According to John Odendaal, Pannar business manager, the company launched its wheat breeding programme in 1988. ‘Given the country’s volatile and often dry climatic conditions, the wheat breeding programme has always been focused on yield and stability to benefit the farmer,’ he explained.

‘Post 2013, as a consequence of a high percentage of farmer retention of grain for seed as well as the historically low profit margins associated with open-pollinated crops, we as industry expressed the need for an alternative model that would generate sufficient income from all planted wheat hectares, both bought and retained seed, that would enable sustainable breeding efforts and ensure ongoing genetic improvement. This was the inception of an end-point royalty system and ultimately SACTA,’ Odendaal pointed out.
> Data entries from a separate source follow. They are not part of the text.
(* ===== verification/MissionSchemas.v ===== *)
(** * Mission state and its schemas

    The schema documents of a portable mission ([schemas/mission-state],
    [tool-intent], [tool-receipt], [artifact-manifest], [handoff]), and the checks of
    [contracts.py] that go beyond a schema: [tool_intent_digest] and
    [validate_runtime_state]. *)

From S2P Require Import Prelude Sha256 Canonical PyLib Schema Policy Contracts.

Module MissionSchemas.
Export Contracts Policy.

(** ** Schema documents *)

Definition bounded_digest_schema : json := JObj [("type", JStr "string"); ("maxLength", JInt 71); ("pattern", JStr "^sha256:[0-9a-f]{64}$")].
Definition object_schema : json := JObj [("type", JStr "string"); ("pattern", JStr "^[0-9a-f]{40}$")].
Definition optional_text_schema : json := JObj [("type", strs ["string"; "null"]); ("minLength", JInt 1)].
Definition unique_texts_schema : json := JObj [("type", JStr "array"); ("items", nonempty_schema); ("uniqueItems", JBool true)].
Definition argv_schema : json := JObj [("type", JStr "array"); ("minItems", JInt 1); ("items", nonempty_schema)].
Definition action_kinds_schema : json := JObj [("enum", strs ["reasoning"; "read"; "write"; "command"; "network"; "git"; "message"; "deploy"])].
Definition roles_schema : json := JObj [("enum", strs ["orchestrator"; "explorer"; "architect"; "builder"; "curator"; "integrator"; "steward"; "optimizer"])].
Definition specification_schema : json := JObj [
  ("type", JStr "object");
  ("additionalProperties", JBool false);
  ("required", strs ["id"; "digest"]);
  ("properties", JObj [
   ("id", nonempty_schema);
   ("digest", bounded_digest_schema);
   ("candidate_commit", object_schema);
   ("candidate_tree", object_schema)])].
Definition stream_schema : json := JObj [
  ("type", JStr "object");
  ("additionalProperties", JBool false);
  ("required", strs ["digest"; "bytes"; "truncated"]);
  ("properties", JObj [
   ("digest", bounded_digest_schema);
   ("bytes", JObj [("type", JStr "integer"); ("minimum", JInt 0)]);
   ("truncated", JObj [("type", JStr "boolean")])])].
(** [schemas/tool-intent.schema.json] *)
Definition tool_intent_schema : list (string * json) := [
   ("$schema", JStr "https://json-schema.org/draft/2020-12/schema");
   ("$id", JStr "https://hive-mind-os.invalid/schemas/v1/tool-intent.schema.json");
   ("title", JStr "Hive Mind OS Tool Intent");
   ("type", JStr "object");
   ("additionalProperties", JBool false);
   ("required", strs ["schema_version"; "action_id"; "mission_id"; "state_ref"; "actor_id"; "kind"; "description"; "action_digest"; "policy_decision_ref"; "lease_id"; "idempotency_key"; "status"]);
   ("properties", JObj [
    ("schema_version", JObj [("const", JInt 1)]);
    ("action_id", nonempty_schema);
    ("mission_id", nonempty_schema);
    ("state_ref", nonempty_schema);
    ("actor_id", nonempty_schema);
    ("kind", action_kinds_schema);
    ("description", nonempty_schema);
    ("action_digest", bounded_digest_schema);
    ("policy_decision_ref", nonempty_schema);
    ("lease_id", nonempty_schema);
    ("idempotency_key", nonempty_schema);
    ("rollback_ref", optional_text_schema);
    ("command", JObj [
     ("type", JStr "object");
     ("additionalProperties", JBool false);
     ("required", strs ["argv"; "path_args"]);
     ("properties", JObj [
      ("argv", argv_schema);
      ("path_args", JObj [
       ("type", JStr "array");
       ("items", JObj [("type", JStr "integer"); ("minimum", JInt 1)]);
       ("uniqueItems", JBool true)])])]);
    ("acceptance_specification", specification_schema);
    ("status", JObj [("const", JStr "proposed")])]);
   ("allOf", JList [JObj [
    ("if", JObj [("properties", JObj [("kind", JObj [("const", JStr "command")])])]);
    ("then", JObj [("required", strs ["command"])])]])].
(** [schemas/artifact-manifest.schema.json] *)
Definition artifact_manifest_schema : list (string * json) := [
   ("$schema", JStr "https://json-schema.org/draft/2020-12/schema");
   ("$id", JStr "https://hive-mind-os.invalid/schemas/v1/artifact-manifest.schema.json");
   ("title", JStr "Hive Mind OS Artifact Manifest Entry");
   ("type", JStr "object");
   ("additionalProperties", JBool false);
   ("required", strs ["path"; "digest"]);
   ("properties", JObj [
    ("artifact_id", nonempty_schema);
    ("path", JObj [("type", JStr "string"); ("format", JStr "portable-relative-path")]);
    ("digest", bounded_digest_schema);
    ("media_type", optional_text_schema);
    ("bytes", JObj [("type", strs ["integer"; "null"]); ("minimum", JInt 0)]);
    ("created_by", optional_text_schema);
    ("created_at", JObj [("type", strs ["string"; "null"]); ("format", JStr "date-time")]);
    ("provenance_refs", unique_texts_schema)])].
(** [schemas/tool-receipt.schema.json] *)
Definition tool_receipt_schema : list (string * json) := [
   ("$schema", JStr "https://json-schema.org/draft/2020-12/schema");
   ("$id", JStr "https://hive-mind-os.invalid/schemas/v1/tool-receipt.schema.json");
   ("title", JStr "Hive Mind OS Tool Receipt");
   ("type", JStr "object");
   ("additionalProperties", JBool false);
   ("required", strs ["schema_version"; "receipt_id"; "action_id"; "provider"; "execution_id"; "mission_id"; "state_ref"; "actor_id"; "policy_decision_ref"; "lease_id"; "action_kind"; "action_digest"; "executed"; "result"; "observed_at"; "artifacts"; "verified_by"]);
   ("properties", JObj [
    ("schema_version", JObj [("const", JInt 1)]);
    ("receipt_id", nonempty_schema);
    ("action_id", nonempty_schema);
    ("provider", nonempty_schema);
    ("execution_id", nonempty_schema);
    ("mission_id", nonempty_schema);
    ("state_ref", nonempty_schema);
    ("actor_id", nonempty_schema);
    ("policy_decision_ref", nonempty_schema);
    ("lease_id", nonempty_schema);
    ("action_kind", action_kinds_schema);
    ("action_digest", bounded_digest_schema);
    ("executed", JObj [("const", JBool true)]);
    ("result", JObj [("enum", strs ["succeeded"; "failed"; "unknown"])]);
    ("observed_at", JObj [("type", JStr "string"); ("format", JStr "date-time")]);
    ("artifacts", JObj [("type", JStr "array"); ("items", JObj [("$ref", JStr "artifact-manifest.schema.json")])]);
    ("enforced", JObj [
     ("type", JStr "object");
     ("additionalProperties", JBool false);
     ("required", strs ["filesystem"; "network"; "resources"; "executable_identity"]);
     ("properties", JObj [
      ("filesystem", JObj [("const", JStr "none")]);
      ("network", JObj [("const", JStr "none")]);
      ("resources", JObj [("const", JStr "posix-rlimit-only")]);
      ("executable_identity", JObj [("const", JStr "name-allowlist-only")])])]);
    ("execution", JObj [
     ("type", JStr "object");
     ("additionalProperties", JBool false);
     ("required", strs ["argv"; "exit_code"; "duration_ms"; "outcome"; "stdout"; "stderr"; "sandbox_spec_digest"; "runner_identity"]);
     ("properties", JObj [
      ("argv", argv_schema);
      ("requested_argv", argv_schema);
      ("acceptance_specification", specification_schema);
      ("exit_code", JObj [("type", strs ["integer"; "null"])]);
      ("duration_ms", JObj [("type", JStr "number"); ("minimum", JInt 0)]);
      ("outcome", JObj [("enum", strs ["succeeded"; "failed"; "timeout"])]);
      ("stdout", stream_schema);
      ("stderr", stream_schema);
      ("sandbox_spec_digest", bounded_digest_schema);
      ("runner_identity", nonempty_schema)])]);
    ("verified_by", nonempty_schema)]);
   ("allOf", JList [JObj [
    ("if", JObj [("properties", JObj [("provider", JObj [("const", JStr "hive-mind-process-sandbox")])])]);
    ("then", JObj [("required", strs ["enforced"])])]])].
(** [schemas/handoff.schema.json] *)
Definition handoff_schema : list (string * json) := [
   ("$schema", JStr "https://json-schema.org/draft/2020-12/schema");
   ("$id", JStr "https://hive-mind-os.invalid/schemas/v1/handoff.schema.json");
   ("title", JStr "Hive Mind OS Handoff");
   ("type", JStr "object");
   ("additionalProperties", JBool false);
   ("required", strs ["schema_version"; "handoff_id"; "mission_id"; "state_ref"; "from_actor_id"; "to_role"; "unresolved_items"; "verified_artifacts"; "next_action"; "resume_instruction"; "created_at"]);
   ("properties", JObj [
    ("schema_version", JObj [("const", JInt 1)]);
    ("handoff_id", nonempty_schema);
    ("mission_id", nonempty_schema);
    ("state_ref", nonempty_schema);
    ("from_actor_id", nonempty_schema);
    ("to_role", roles_schema);
    ("unresolved_items", JObj [("type", JStr "array"); ("items", nonempty_schema)]);
    ("verified_artifacts", unique_texts_schema);
    ("next_action", nonempty_schema);
    ("resume_instruction", nonempty_schema);
    ("created_at", JObj [("type", JStr "string"); ("format", JStr "date-time")])])].
(** [schemas/mission-state.schema.json] *)
Definition mission_state_schema : list (string * json) := [
   ("$schema", JStr "https://json-schema.org/draft/2020-12/schema");
   ("$id", JStr "https://hive-mind-os.invalid/schemas/v1/mission-state.schema.json");
   ("title", JStr "Hive Mind OS Portable Mission State");
   ("type", JStr "object");
   ("additionalProperties", JBool false);
   ("required", strs ["schema_version"; "mission"; "role_runs"; "court_cases"; "evidence"; "proposed_actions"; "tool_receipts"; "blockers"; "independent_verification"; "next_action"; "handoff"]);
   ("properties", JObj [
    ("schema_version", JObj [("const", JInt 3)]);
    ("mission", JObj [
     ("type", JStr "object");
     ("additionalProperties", JBool false);
     ("required", strs ["id"; "state_version"; "objective"; "active_phase"; "active_role"; "status"; "source_pack_fingerprint"]);
     ("properties", JObj [
      ("id", nonempty_schema);
      ("state_version", JObj [("type", JStr "integer"); ("minimum", JInt 1)]);
      ("objective", nonempty_schema);
      ("active_phase", JObj [
       ("enum", strs ["intake"; "discover"; "design"; "build"; "validate"; "integrate"; "maintain"; "optimize"; "complete"; "blocked"; "quarantined"])]);
      ("active_role", roles_schema);
      ("status", JObj [("enum", strs ["active"; "complete"; "blocked"; "quarantined"])]);
      ("source_pack_fingerprint", bounded_digest_schema)])]);
    ("role_runs", JObj [
     ("type", JStr "array");
     ("items", JObj [
      ("type", JStr "object");
      ("additionalProperties", JBool false);
      ("required", strs ["role"; "actor_id"; "status"; "evidence_refs"]);
      ("properties", JObj [
       ("role", roles_schema);
       ("actor_id", nonempty_schema);
       ("status", JObj [("enum", strs ["pending"; "running"; "succeeded"; "failed"; "blocked"])]);
       ("evidence_refs", unique_texts_schema)])])]);
    ("court_cases", JObj [("type", JStr "array"); ("items", JObj [("type", JStr "object")])]);
    ("evidence", JObj [("type", JStr "array"); ("items", JObj [("type", JStr "object")])]);
    ("proposed_actions", JObj [("type", JStr "array"); ("items", JObj [("$ref", JStr "tool-intent.schema.json")])]);
    ("tool_receipts", JObj [("type", JStr "array"); ("items", JObj [("$ref", JStr "tool-receipt.schema.json")])]);
    ("blockers", unique_texts_schema);
    ("independent_verification", JObj [
     ("type", JStr "array");
     ("items", JObj [
      ("type", JStr "object");
      ("additionalProperties", JBool false);
      ("required", strs ["actor_id"; "evidence_refs"]);
      ("properties", JObj [
       ("actor_id", nonempty_schema);
       ("evidence_refs", JObj [("type", JStr "array"); ("minItems", JInt 1); ("items", nonempty_schema); ("uniqueItems", JBool true)])])])]);
    ("next_action", JObj [
     ("type", JStr "object");
     ("additionalProperties", JBool false);
     ("required", strs ["owner_role"; "description"; "success_condition"]);
     ("properties", JObj [("owner_role", roles_schema); ("description", nonempty_schema); ("success_condition", nonempty_schema)])]);
    ("handoff", JObj [("$ref", JStr "handoff.schema.json")])]);
   ("allOf", JList [JObj [
    ("if", JObj [
     ("properties", JObj [("mission", JObj [("properties", JObj [("status", JObj [("const", JStr "complete")])])])])]);
    ("then", JObj [
     ("properties", JObj [("blockers", JObj [("maxItems", JInt 0)]); ("independent_verification", JObj [("minItems", JInt 1)])])])]])].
He stressed that the end-point royalty system had opened the doors to more advanced breeding and producers have already experienced the benefits of new varieties.

‘Pannar will continue to invest in new genetics and is well positioned to support farmers with new technology going forward. Without the support of SACTA and the intellectual property laws in South Africa, Pannar would not be able to invest in new research and development to keep farmers competitive,’ he said.

Reference

  1. Randhawa, MS, Bhavani, S, Singh, PK, Huerta-Espino, J & Singh, RP. 2019. Disease resistance in wheat: Present status and future prospects. Disease Resistance in Crop Plants: Molecular, Genetic and Genomic Perspectives, pp.61-81.